On the other hand, a posting earlier this month on HuffPo suggested that Fair Value Accounting be suspended for two years so that "banks would not be writing all of these assets down to artificially low levels" -- in other words there is a danger that balance sheets will be understated and that the current write downs are not appropriate.

I find the latter view particularly surprising as did many of the comments on that blog. I liked one in particular -- "So when I want to sell my house in Phoenix I should tell potential buyers that since in the future the price will again rise to some figure, that is how much I should get for it now? Somehow saying let's pretend on values is a good thing only makes sense if you're a lender with huge amounts of ill conceived loans in a down market."

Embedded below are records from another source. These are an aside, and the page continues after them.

Lemma mopup_spec m D : (∀ b o, Y g !! b = Some o → (length (o_fields o) < m)%nat) → ∀ fuel s φ todo, inv s φ todo (λ _, False) D →
  (length todo + base.size (Y g) - base.size φ < fuel)%nat → runs (caml_oldify_mopup_r fuel m one) (λ _ s', ∃ φ', inv s' φ' [] (λ _, False) D ∧ φ ⊆ φ' ∧ same s s') s.
Proof.
  intros Hm fuel. induction fuel as [|fuel IH]; intros s φ todo HI Hf; [lia|]. cbn [caml_oldify_mopup_r]. apply gc_bind, runs_get.
  destruct (v_todo _ _ _ _ _ HI) as (Et & Hl & Hnd). rewrite Et. destruct todo as [|b todo]; [by apply runs_ret; exists φ|]. cbn [todo_head].
  destruct Hl as [(n & o & x & En & Eb & Ht & Hlen & Hx & M0 & M1) Hl]. pose proof (obj_young g Hwf _ _ Eb) as Hyb. apply yv_spec in Hyb as [_ Hyb]. pose proof (wf_bounds g Hwf).
  destruct (Z.eqb_spec b 0); [lia|]. assert (Field n 0 = n) as F0 by (unfold Field; lia). assert (Field n 1 = n + 8) as F1 by (unfold Field; lia).
  apply gc_bind, (runs_ld _ n); [unfold Field; rewrite Z.add_0_r; by apply (v_moved _ _ _ _ _ HI)|]. apply gc_bind, (runs_ld _ (todo_head todo)); [by rewrite F1|].
  apply gc_bind, runs_modify. pose proof (inv_pop s φ todo b n o D HI En Eb) as HI1. set (s1 := set_todo (todo_head todo) s) in *.
  assert (inv s1 φ todo (from n o 0) D) as HI2.
  { eapply inv_close; [exact HI1|intros a (j & Hj & ->); exists j; split; [lia|done]| |].
    - intros b' n' o' i z _ Hh. left. intros (j & Hj & E). apply Hh. exists j. split; [lia|done].
    - intros a _ Hh. left. split; [|done]. intros (j & Hj & E). apply Hh. exists j. split; [lia|done]. }
  assert (o_tag o < No_scan_tag) as Ht' by (unfold Infix_tag, No_scan_tag in *; lia). assert (x ∈ o_fields o) as Hin by by eapply list_elem_of_lookup_2.
  apply gc_bind, (runs_ld _ x); [by rewrite F0|]. apply gc_bind, runs_get. apply gc_bind. rewrite (young_test s1 φ todo _ D HI2 x), F0.
  assert (runs (if yv g x then caml_oldify_one_r one x n else mreturn tt) (λ _ s', ∃ φ' todo', inv s' φ' todo' (from n o 1) D ∧ φ ⊆ φ' ∧ same s1 s' ∧ (length todo' + base.size φ <= length todo + base.size φ')%nat) s1) as Hfst.
  { destruct (yv g x) eqn:Hy.
    - eapply gc_conseq; [apply (oldify_one_spec one s1 φ todo _ D n x HI2); [exists 0%nat; lia|by eapply (wf_fields g Hwf)| |apply oldify_enough]|].
      + destruct (v_dom _ _ _ _ _ HI b n En) as (o1 & _ & _ & Hlv & _). by eapply live_field_block.
      + intros ? s2 (φ1 & todo1 & y & HI3 & Hsub & Hy1 & Hw & _ & Hs & Hms). exists φ1, todo1. split_and!; try done.
        eapply (close_field s2 φ1 todo1 D b n o 0); try done; [by eapply lookup_weaken|by rewrite Z.add_0_r].
    - apply runs_ret. exists φ, todo. split_and!; try done. eapply (close_field s1 φ todo D b n o 0); try done; [by apply new_old|by rewrite Z.add_0_r]. }
  eapply gc_conseq; [exact Hfst|]. intros ? s2 (φ1 & todo1 & HI3 & Hsub & Hs & Hms). apply gc_bind.
  eapply gc_conseq; [apply (mopup_fields_spec b n o D Eb Ht' m 1%nat s2 φ1 todo1); try done; [by eapply lookup_weaken|lia|pose proof (Hm b o Eb); lia]|].
  intros ? s3 (φ2 & todo2 & HI4 & Hsub2 & Hs2 & Hms2). pose proof (size_le s _ _ _ _ HI). pose proof (size_le s3 _ _ _ _ HI4). cbn [length] in Hf.
  eapply gc_conseq; [apply (IH s3 φ2 todo2 HI4); lia|]. intros ? s4 (φ' & HI5 & Hsub3 & Hs3). exists φ'. split_and!; [done|by transitivity φ2; [transitivity φ1|]|].
  eapply same_trans; [|exact Hs3]. by eapply same_trans.
Qed.
End Mopup.
End Invariant.
End MinorGc.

Fortunately the references to Fair Value Accounting in the de Larosiere report were both more considered and more sensible than both of the above. The report, which was generally well received in the Press and will hopefully be well received by the EU and others, calls for a "wider reflection on the mark-to-market principle." It also calls for "the oversight and governance structure of the IASB [to] be strengthened" and for "the IASB and other accounting standard setters..[to]... agree on a common, transparent methodology for the valuation of assets in illiquid markets...." Some may think we have that -- but maybe not a methodology agreed by all accounting standard setters. It is a well balanced report; inevitably there will be areas where there are different views but at least in so far as it comments on Fair Value Accounting it does so in a considered and measured way. If only others do likewise.